===== GIVEN DATA
(** X7. The recurrent block checks only the number of features per sample.
    On a non-empty batch and with at least one time step, every
    [(N,C,H,W)] input with [C H W = input_dim im_size^2] is accepted,
    whatever its channel count and its grid, and the result has size
    [(N,timesteps,hidden_dim,im_size,im_size)]; every other input raises
    the size error of the LSTM. *)
Theorem RecurrentBlock_forward_sizes (cin hid T im : nat)
  (m : RecurrentBlock) (n c h w : nat) :
  RecurrentBlock_init cin hid T im = Ok m ->
  1 <= n -> 1 <= T ->
  Sizes.RecurrentBlock_forward m [n; c; h; w]
  = if c * h * w =? cin * im * im
    then Ok [n; T; hid; im; im]
    else Raise (RuntimeError "input.size(-1) must be equal to input_size").
Proof.
  unfold RecurrentBlock_init, LSTM_init. intros Hm _ _.
  destruct (hid * im * im =? 0); [discriminate|].
  cbn [bind] in Hm. injection Hm as <-.
  unfold Sizes.RecurrentBlock_forward, Sizes.unpack4.
  cbn [timesteps im_size input_dim hidden_dim lstm]. sizes_cbn.
  unfold Sizes.reshape.
  rewrite infer_size_known; sizes_cbn; [|reflexivity|ring].
  unfold Sizes.view at 1.
  rewrite infer_size_known; sizes_cbn; [|reflexivity|ring].
  unfold Sizes.repeat.
  cbn [List.length Nat.ltb Nat.leb Nat.sub List.repeat app combine map fst snd bind].
  unfold Sizes.LSTM_forward. cbn [input_size hidden_size].
  rewrite !Nat.mul_1_r, Nat.mul_1_l.
  destruct (c * h * w =? cin * im * im); [|reflexivity].
  sizes_cbn. unfold Sizes.view.
  rewrite infer_size_known; sizes_cbn; [reflexivity|reflexivity|ring].
Qed.

Lemma RecurrentBlock_forward_sizes_witness :
  exists m,
    RecurrentBlock_init 64 32 60 8 = Ok m
    /\ Sizes.RecurrentBlock_forward m [2; 16; 4; 64] = Ok [2; 60; 32; 8; 8].
Proof.
  eexists. split; [reflexivity|].
  apply (@RecurrentBlock_forward_sizes 64 32 60 8 _ 2 16 4 64); [reflexivity|lia|lia].
Defined.

Lemma with_chw_rank (f : nat -> nat -> nat -> result (nat * nat * nat)) (x y : Size) :
  Sizes.with_chw f x = Ok y -> List.length y = List.length x.
Proof.
  unfold Sizes.with_chw.
  destruct x as [|a [|b [|c [|d [|e x]]]]]; try discriminate.
  - destruct (f a b c) as [[[c' h'] w']|]; cbn [bind]; [|discriminate].
    intros Hy. injection Hy as <-. reflexivity.
  - destruct (f b c d) as [[[c' h'] w']|]; cbn [bind]; [|discriminate].
    intros Hy. injection Hy as <-. reflexivity.
Qed.

Lemma conv_block_forward_rank (m : conv_block) (x y : Size) :
  Sizes.conv_block_forward m x = Ok y -> List.length y = List.length x.
Proof.
  unfold Sizes.conv_block_forward, Sizes.SeparableConv2d_forward. intros Hy.
  apply bind_Ok_inv in Hy as (x1 & H1 & Hy).
  apply bind_Ok_inv in H1 as (x0 & H0 & H1).
  apply bind_Ok_inv in Hy as (x2 & H2 & Hy).
  apply bind_Ok_inv in H2 as (x2' & H2' & H2).
  apply bind_Ok_inv in Hy as (x3 & H3 & Hy).
  apply bind_Ok_inv in Hy as (x4 & H4 & Hy).
  unfold Sizes.GELU_forward in H4. injection H4 as <-.
  apply with_chw_rank in H0, H1, H2', H2, H3, Hy. congruence.
Qed.

Lemma encoder_forward_rank (ms : list conv_block) (x y : Size) :
  Sequential (map Sizes.conv_block_forward ms) x = Ok y -> List.length y = List.length x.
Proof.
  revert x. induction ms as [|m ms IH]; intros x; cbn [map Sequential].
  - intros Hy. injection Hy as <-. reflexivity.
  - intros Hy. apply bind_Ok_inv in Hy as (x1 & H1 & Hy).
    apply conv_block_forward_rank in H1. apply IH in Hy. congruence.
Qed.

Lemma VisionTransformer_forward_rank (m : VisionTransformer) (x y : Size) :
  Sizes.VisionTransformer_forward m x = Ok y -> List.length x = 4.
Proof.
  unfold Sizes.VisionTransformer_forward. cbn [Sequential]. intros Hy.
  apply bind_Ok_inv in Hy as (px & Hpx & Hy).
  apply bind_Ok_inv in Hpx as (x1 & H1 & Hpx).
  apply bind_Ok_inv in Hpx as (x2 & H2 & Hpx).
  unfold Sizes.GELU_forward in H2. injection H2 as <-. injection Hpx as <-.
  apply with_chw_rank in H1.
  apply bind_Ok_inv in Hy as (p & Hp & _).
  unfold Sizes.unpack4 in Hp.
  destruct x1 as [|a [|b [|c [|d [|e x1]]]]]; try discriminate.
  rewrite <- H1. reflexivity.
Qed.

(** X8. The model returns on no input but a non-empty batch of 4-channel
    images whose grid, halved three times, has 64 positions: whenever
    [model(x)] returns, [x] has size [(N,4,H,W)] with [N >= 1] and
    [H/8 * W/8 = 64], and the result has size [(N,60,2,64,64)].  Inputs
    with another number of axes or of channels raise. *)
Theorem ProxyModel_forward_returns_inv (x y : Size) :
  Sizes.model x = Ok y ->
  exists N H W,
    x = [N; 4; H; W] /\ 1 <= N /\ H / 8 * (W / 8) = 64 /\ y = [N; 60; 2; 64; 64].
Proof.
  intros Hy.
  assert (Hrank : List.length x = 4).
  { unfold Sizes.model in Hy. apply bind_Ok_inv in Hy as (m & _ & Hy).
    unfold Sizes.ProxyModel_forward in Hy.
    apply bind_Ok_inv in Hy as (encoded & Henc & Hy).
    apply bind_Ok_inv in Hy as (v & Hv & _).
    apply encoder_forward_rank in Henc. apply VisionTransformer_forward_rank in Hv.
    congruence. }
  destruct x as [|N [|C [|H [|W [|e x]]]]]; try discriminate Hrank.
  exists N, H, W.
  assert (Hcases : C = 4 /\ 8 <= H /\ 8 <= W /\ 1 <= N).
  { unfold Sizes.model, ProxyModel_init in Hy.
    destruct (conv_block_init 4 8) as [e1|] eqn:E1; [|discriminate E1].
    destruct (conv_block_init 8 16) as [e2|] eqn:E2; [|discriminate E2].
    destruct (conv_block_init 16 32) as [e3|] eqn:E3; [|discriminate E3].
    destruct (VisionTransformer_init 32 64) as [v|] eqn:Ev; [|discriminate Ev].
    destruct (RecurrentBlock_init 64 32 60 (2 ^ 3)) as [r|] eqn:Er; [|discriminate Er].
    cbn [bind] in Hy. unfold Sizes.ProxyModel_forward in Hy.
    cbn [encoder vit recurrent decoder] in Hy.
    destruct (Nat.eq_dec C 4) as [->|HC].
    2:{ exfalso. cbn [map Sequential] in Hy.
        destruct (conv_block_forward_channels N H W E1 HC) as [e He].
        rewrite He in Hy. discriminate Hy. }
    destruct (Nat.lt_ge_cases H 8) as [HH|HH].
    { exfalso. destruct (@encoder_forward_small e1 e2 e3 N H W E1 E2 E3) as [e He];
        [auto|]. rewrite He in Hy. discriminate Hy. }
    destruct (Nat.lt_ge_cases W 8) as [HW|HW].
    { exfalso. destruct (@encoder_forward_small e1 e2 e3 N H W E1 E2 E3) as [e He];
        [auto|]. rewrite He in Hy. discriminate Hy. }
    rewrite (encoder_forward_ok N E1 E2 E3) in Hy by assumption. cbn [bind] in Hy.
    destruct N as [|N'].
    { exfalso. destruct (@VisionTransformer_forward_empty_batch 32 64 v (H / 8) (W / 8) Ev)
        as [e He]. rewrite He in Hy. discriminate Hy. }
    repeat split; [assumption|assumption|lia]. }
  destruct Hcases as (-> & HH & HW & HN).
  rewrite (model_large_grid HN HH HW) in Hy.
  destruct (H / 8 * (W / 8) =? 64) eqn:E; [|discriminate Hy].
  apply Nat.eqb_eq in E. injection Hy as <-. auto.
Qed.

Lemma ProxyModel_forward_returns_inv_witness :
  exists N H W,
    [1; 4; 32; 128] = [N; 4; H; W] /\ 1 <= N /\ H / 8 * (W / 8) = 64
    /\ [1; 60; 2; 64; 64] = [N; 60; 2; 64; 64].
Proof.
  apply (@ProxyModel_forward_returns_inv [1; 4; 32; 128] [1; 60; 2; 64; 64]).
  vm_compute. reflexivity.
Defined.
==========
WHAT YOU HAVE TO DO: Nothing but the lines from the one containing "as [e He]. rewrite" through the end of the material should appear; please return them exactly.

REPLY TO THE EXERCISE:
        as [e He]. rewrite He in Hy. discriminate Hy. }
    repeat split; [assumption|assumption|lia]. }
  destruct Hcases as (-> & HH & HW & HN).
  rewrite (model_large_grid HN HH HW) in Hy.
  destruct (H / 8 * (W / 8) =? 64) eqn:E; [|discriminate Hy].
  apply Nat.eqb_eq in E. injection Hy as <-. auto.
Qed.

Lemma ProxyModel_forward_returns_inv_witness :
  exists N H W,
    [1; 4; 32; 128] = [N; 4; H; W] /\ 1 <= N /\ H / 8 * (W / 8) = 64
    /\ [1; 60; 2; 64; 64] = [N; 60; 2; 64; 64].
Proof.
  apply (@ProxyModel_forward_returns_inv [1; 4; 32; 128] [1; 60; 2; 64; 64]).
  vm_compute. reflexivity.
Defined.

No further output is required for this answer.